Why Can’t I Get Pregnant? Here are 8 Reasons Why it Might Not be Happening

For those actively trying to conceive, once you’ve made the choice to get pregnant, every negative test result can lead to disappointment. Everyday activities, like a stroll through your neighbourhood, can bring reminders of pregnant bellies and seemingly happy smiling families. The same goes for whenever you tune in to your favourite streaming program or social media accounts… Suddenly, there are happy pregnant people everywhere but you. Frustrating to deal with for sure but don’t worry just yet — you are not alone.

Allow me to break down some possible reasons why you might be having trouble conceiving. The key to reviewing this list is for you to remember that more than one of these possibilities can be going on in your body, at the same time :

1. Endometriosis — This condition affects between 10% and up to 20% of persons born with ovaries and often manifests as chronic pelvic pain with periods or during intercourse. Moreover, endometriosis can be overlooked or misdiagnosed in many while causing issues with diminished ovarian reserve (low egg counts) and fallopian tube scarring. This diagnosis is only formally made via surgery but a skilled gynaecologist or fertility specialist can often help you figure out if you fall into this category.

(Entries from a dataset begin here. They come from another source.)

Class Platform (K : Type) := {
  listRoutes : K → K * (string + list Route);
  AddRoute : K → Route → K * option refusal;
  DelRoute : K → Route → K * option string;
  listAddrs : K → K * (string + list Prefix);
  AddAddr : K → Prefix → K * option string;
  DelAddr : K → Prefix → K * option string;
  getMaster : K → K * (string + string);
  Enslave : K → string → K * option string;
  Release : K → K * option string;
  ruler : option (Ruler K);
  vrfMaker : option (VrfMaker K);
  scoper : option (Route → bool);
  (* rt.Capture, the routing the underlay depends on *)
  Ready : option (K → K * (Covered * option string)) }.

(** ** The reconciler *)

Record Stats := mkStats { Desired : Z; Installed : Z; Skipped : Z; Added : Z; Removed : Z }.
Definition zeroStats : Stats := mkStats 0 0 0 0 0.

Record Reconciler := mkRec {
  table : Table;
  ruleSet : list Rule;
  addresses : list Prefix;
  hasSessions : bool;  (* rt.Sessions != nil *)
  owned : gset Prefix;
  enslaved : bool;
  capturing : bool;
  madeVRF : bool;
  gate : captureGate;
  capture : bool;
  routePass : Stats }.

Definition set_owned (r : Reconciler) (o : gset Prefix) : Reconciler :=
  mkRec (table r) (ruleSet r) (addresses r) (hasSessions r) o (enslaved r) (capturing r) (madeVRF r) (gate r) (capture r) (routePass r).
Definition set_enslaved (r : Reconciler) (b : bool) : Reconciler :=
  mkRec (table r) (ruleSet r) (addresses r) (hasSessions r) (owned r) b (capturing r) (madeVRF r) (gate r) (capture r) (routePass r).
Definition set_capturing (r : Reconciler) (b : bool) : Reconciler :=
  mkRec (table r) (ruleSet r) (addresses r) (hasSessions r) (owned r) (enslaved r) b (madeVRF r) (gate r) (capture r) (routePass r).
Definition set_madeVRF (r : Reconciler) (b : bool) : Reconciler :=
  mkRec (table r) (ruleSet r) (addresses r) (hasSessions r) (owned r) (enslaved r) (capturing r) b (gate r) (capture r) (routePass r).
Definition set_gate (r : Reconciler) (g : captureGate) (b : bool) : Reconciler :=
  mkRec (table r) (ruleSet r) (addresses r) (hasSessions r) (owned r) (enslaved r) (capturing r) (madeVRF r) g b (routePass r).
Definition set_pass (r : Reconciler) (s : Stats) : Reconciler :=
  mkRec (table r) (ruleSet r) (addresses r) (hasSessions r) (owned r) (enslaved r) (capturing r) (madeVRF r) (gate r) (capture r) s.

Definition newReconciler (t : Table) (sessions : bool) (rules : list Rule) (addrs : list Prefix) : Reconciler :=
  let grace := if CaptureGrace t <=? 0 then DefaultCaptureGrace else CaptureGrace t in
  mkRec (mkTable (ID t) (Proto t) (TableMetric t) (PrefSrc4 t) (Addresses t) (AssignAnnounced t) (vrf t) (Rules t) (Reconcile t) grace)
    rules addrs sessions ∅ false false false (newGate grace) false zeroStats.

Definition canonicalPrefix (prefix : Prefix) : option Prefix :=
  if negb (IsValid prefix) then None
  else
    let canonical := PrefixFrom (prefix_addr prefix) (Bits prefix) in
    if negb (IsValid canonical) then None else Some (Masked canonical).

Fixpoint canonicalAddresses (l : list Prefix) : res (list Prefix) :=
  match l with
  | [] => Ok []
  | prefix :: rest =>
      match canonicalPrefix prefix with
      | None => Err "kernel: address is not a valid prefix"
      | Some _ => more ← canonicalAddresses rest; Ok (PrefixFrom (prefix_addr prefix) (Bits prefix) :: more)
      end
  end.

Definition refuseWhatThePlatformLacks `{Platform K} (t : Table) : res unit :=
  _ ← refuse (match ruler with None => (0 <? length (Rules t))%nat | Some _ => false end)
        "kernel: cap.table rules are configured and this platform has no policy routing";
  refuse (match vrfMaker with None => negb (bool_decide (Name t = "")) | Some _ => false end)
    "kernel: cap.table vrf is set and this platform has no VRFs".

(** [New], once the platform is open. [boundUnderlay] is rt.BoundUnderlay. *)
Definition New `{Platform K} (t : Table) (interface : string) (boundUnderlay sessions : bool) (announced : list Prefix) : res Reconciler :=
  _ ← refuse (bool_decide (interface = "")) "kernel: interface is required";
  _ ← Validate t;
  let t := Normalized t in
  _ ← refuse (boundUnderlay && negb sessions) "kernel: a bound underlay needs a session source";
  addrs ← canonicalAddresses (Assigned t announced);
  _ ← refuseWhatThePlatformLacks t;
  Ok (newReconciler t sessions (Rules t) addrs).

(** ** What a pass wants *)

Definition limitedBroadcast : Prefix := PrefixFrom (Addr4 0xffffffff) 32.

(** Whether [unroutable] gives a reason. *)
Definition unroutable (destination : Prefix) : bool :=
  let addr := prefix_addr destination in
  IsMulticast addr || IsLinkLocalUnicast addr || IsLoopback addr || bool_decide (destination = limitedBroadcast).

Definition holdMetric : Z := allOnes.

Definition routeMetric (configured : Z) (destination : Prefix) (unreachable : bool) : Z :=
  if unreachable then holdMetric
  else if (configured =? 0) && negb (Is4 (prefix_addr destination)) then defaultIPv6Metric
  else configured.

(** An entry of the mesh's table; its value is a peer, [None] being
    netstack.Unreachable. *)
Definition snapshotEntry : Type := Sadr.Route (option nat).

(** One turn of the loop of [desired]. *)
Definition wantOne (t : Table) (capture : bool) (entry : snapshotEntry) : option Route :=
  match canonicalPrefix (Sadr.Destination entry) with
  | None => None
  | Some destination =>
      if unroutable destination then None
      else
        let unreachable := bool_decide (Sadr.Value entry = None) in
        let metric := routeMetric (TableMetric t) destination unreachable in
        let route source prefSrc := mkKRoute destination source prefSrc metric false unreachable in
        if capturesTheMachine (route PrefixZero AddrInvalid) && negb capture then None
        else
          let source := Sadr.Source entry in
          let source := if IsValid source && (Bits source =? 0) then PrefixZero else source in
          let prefSrc := if Is4 (prefix_addr destination) && addr_valid (PrefSrc4 t) then PrefSrc4 t else AddrInvalid in
          if IsValid source then
            match canonicalPrefix source with
            | None => None
            | Some src =>
                if Is4 (prefix_addr src) || Is4 (prefix_addr destination) then None
                else Some (route src prefSrc)
            end
          else Some (route PrefixZero prefSrc)
  end.

Definition desired (r : Reconciler) (snapshot : list snapshotEntry) : list Route :=
  omap (wantOne (table r) (capture r)) snapshot.

(** ** The difference *)

Definition comparePrefixes : Prefix → Prefix → comparison := ComparePrefix.

Definition compareSourceSpecificity (a b : Prefix) : comparison :=
  cmpOr (Bits b ?= Bits a) (AddrCompare (prefix_addr a) (prefix_addr b)).

Definition boolOrder (b : bool) : Z := if b then 1 else 0.

Definition compareRoutes (a b : Route) : comparison :=
  cmpOr (comparePrefixes (Destination a) (Destination b)) (cmpOr (compareSourceSpecificity (Source a) (Source b))
    (cmpOr (AddrCompare (PrefSrc a) (PrefSrc b)) (cmpOr (Metric a ?= Metric b)
      (cmpOr (boolOrder (Unreachable a) ?= boolOrder (Unreachable b)) (boolOrder (Scoped a) ?= boolOrder (Scoped b)))))).

(** The routes of [l] whose key is not in [have], one for each key. *)
Fixpoint missing (key : Route → Route) (have emitted : gset Route) (l : list Route) : list Route :=
  match l with
  | [] => []
  | route :: rest =>
      let k := key route in
      if negb (bool_decide (k ∈ have)) && negb (bool_decide (k ∈ emitted))
      then route :: missing key have ({[k]} ∪ emitted) rest
      else missing key have emitted rest
  end.

(** A desired route under the scope the platform files it with. *)
Definition filed (scopes : option (Route → bool)) (r : Route) : Route :=
  setScoped r (match scopes with Some f => f r | None => false end).

Definition diffRoutes (desired actual : list Route) (scopes : option (Route → bool)) : list Route * list Route :=
  let want := list_to_set (C := gset Route) (map (filed scopes) desired) in
  let have := list_to_set (C := gset Route) actual in
  (SortFunc compareRoutes (missing (filed scopes) have ∅ desired),
   SortFunc compareRoutes (missing (λ r, r) want ∅ actual)).

(** ** A pass *)

Section pass.
Context `{P : Platform K}.

Definition applyVRF (r : Reconciler) (k : K) : Reconciler * K * list string :=
  match vrfMaker with
  | None => (r, k, [])
  | Some v =>
      if negb (creates (table r)) || bool_decide (Name (table r) = "") then (r, k, [])
      else
        match EnsureVRF v k (Name (table r)) (ID (table r)) with
        | (k, inl e) => (r, k, ["create vrf: " +:+ e])
        | (k, inr created) => (if created then set_madeVRF r true else r, k, [])
        end
  end.

Definition applyMaster (r : Reconciler) (k : K) : Reconciler * K * list string :=
  if bool_decide (Name (table r) = "") then (r, k, [])
  else
    match getMaster k with
    | (k, inl e) => (r, k, ["read master: " +:+ e])
    | (k, inr m) =>
        if bool_decide (m = Name (table r)) then (r, k, [])
        else if bool_decide (m = "") then
          match Enslave k (Name (table r)) with
          | (k, Some e) => (r, k, ["enslave: " +:+ e])
          | (k, None) => (set_enslaved r true, k, [])
          end
        else (r, k, [])
    end.

(** The loop over the configured addresses; [actual] is the listing it decides by. *)
Fixpoint assignAddresses (actual : list Prefix) (todo : list Prefix) (r : Reconciler) (k : K) : Reconciler * K * list string :=
  match todo with
  | [] => (r, k, [])
  | prefix :: rest =>
      if bool_decide (prefix ∈ actual) then assignAddresses actual rest r k
      else if bool_decide (prefix_addr prefix ∈ map prefix_addr actual) then assignAddresses actual rest r k
      else
        match AddAddr k prefix with
        | (k, Some e) =>
            let '(r, k, errs) := assignAddresses actual rest r k in (r, k, ("add address: " +:+ e) :: errs)
        | (k, None) => assignAddresses actual rest (set_owned r ({[prefix]} ∪ owned r)) k
        end
  end.

Definition applyAddresses (r : Reconciler) (k : K) : Reconciler * K * list string :=
  if (length (addresses r) =? 0)%nat then (r, k, [])
  else
    match listAddrs k with
    | (k, inl e) => (r, k, ["list addresses: " +:+ e])
    | (k, inr actual) => assignAddresses actual (addresses r) r k
    end.

(** [covered]: the routes a capture of which the underlay can fall back from. *)
Definition covered (k : K) (desired : list Route) : K * list Route * list string :=
  match Ready with
  | None => (k, desired, [])
  | Some ready =>
      if negb (existsb capturesTheMachine desired) then (k, desired, [])
      else
        let '(k, (c, err)) := ready k in
        (k, List.filter (λ route, negb (capturesTheMachine route && negb (Has c (prefix_addr (Destination route))))) desired,
         match err with Some e => ["cover the underlay before capturing: " +:+ e] | None => [] end)
  end.

Fixpoint deleteRoutes (k : K) (l : list Route) : K * Z * list string :=
  match l with
  | [] => (k, 0, [])
  | route :: rest =>
      match DelRoute k route with
      | (k, Some e) => let '(k, n, errs) := deleteRoutes k rest in (k, n, ("delete route: " +:+ e) :: errs)
      | (k, None) => let '(k, n, errs) := deleteRoutes k rest in (k, n + 1, errs)
      end
  end.

Fixpoint addRoutes (k : K) (l : list Route) : K * (Z * Z) * list string :=
  match l with
  | [] => (k, (0, 0), [])
  | route :: rest =>
      match AddRoute k route with
      | (k, None) => let '(k, (added, skipped), errs) := addRoutes k rest in (k, (added + 1, skipped), errs)
      | (k, Some RouteSkipped) => let '(k, (added, skipped), errs) := addRoutes k rest in (k, (added, skipped + 1), errs)
      | (k, Some (RouteFailed e)) => let '(k, n, errs) := addRoutes k rest in (k, n, ("add route: " +:+ e) :: errs)
      end
  end.

Definition applyRoutes (r : Reconciler) (k : K) (snapshot : list snapshotEntry) : Reconciler * K * list string :=
  let r := set_pass r zeroStats in
  match listRoutes k with
  | (k, inl e) => (r, k, ["list routes: " +:+ e])
  | (k, inr actual) =>
      let '(k, want, coverErrs) := covered k (desired r snapshot) in
      let '(add, del) := diffRoutes want actual scoper in
      let r := set_capturing r (existsb capturesTheMachine want) in
      let '(k, removed, delErrs) := deleteRoutes k del in
      let '(k, (added, skipped), addErrs) := addRoutes k add in
      (set_pass r (mkStats (Z.of_nat (length want)) (Z.of_nat (length actual) - removed + added) skipped added removed),
       k, coverErrs ++ delErrs ++ addErrs)
  end.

2. No Ovulation — You will not get pregnant if you are not ovulating. While this is a common fact, persons with ovaries experience the absence of ovulation for different reasons. Reproductive conditions such as dysfunctional thyroid, polycystic ovary syndrome (PCOS), prolactin tumours, primary ovarian insufficiency (aka premature menopause) and weight issues (overweight or underweight) can contribute to this type of anovulatory infertility. Seeing a gynaecologist or fertility specialist can help you determine if any of these issues are at play for you.

3. Male (sperm factor) Infertility — 50% of cases of infertility in couples, where one partner makes sperm and the other makes eggs involve something going on with the sperm! Yes, sperm factor infertility is a big deal but most people do not look into it early enough. In fact, many people just assume that sperm is normal because the person making sperm feels healthy or has sired pregnancies in the past.

However, many medical conditions, environmental factors (e.g. smoking) and simply getting older, can have a direct impact on someone’s ability to make healthy sperm.

If this is the case, diagnosis for sperm factor infertility should take place earlier rather than later! The most straightforward first step in evaluating for sperm factor is to have a semen analysis performed to identify potential issues such as low sperm counts, sperm movement issues, and other sexual related problems. There are different and very successful treatment options available to treat sperm factor infertility if it is identified.

4. Blocked Fallopian Tube — Fallopian tubes are the place in the body where sperm and egg are supposed to meet to start an embryo. The tube(s) also help transport the fertilized embryo to the uterus, where it can implant to form a pregnancy. If one or both tubes become blocked, conception can become more difficult, as chances of egg and sperm meeting go to slim or zero. Endometriosis, history of chlamydia infection or pelvic inflammatory disease (PID), and surgeries on the fallopian tubes (e.g. tubal ligation) are the leading cause of blocked fallopian tubes. Getting a hysterosalpingogram (HSG) dye test to help determine if one or both fallopian tubes are open or blocked is important when assessing your attempts to conceive.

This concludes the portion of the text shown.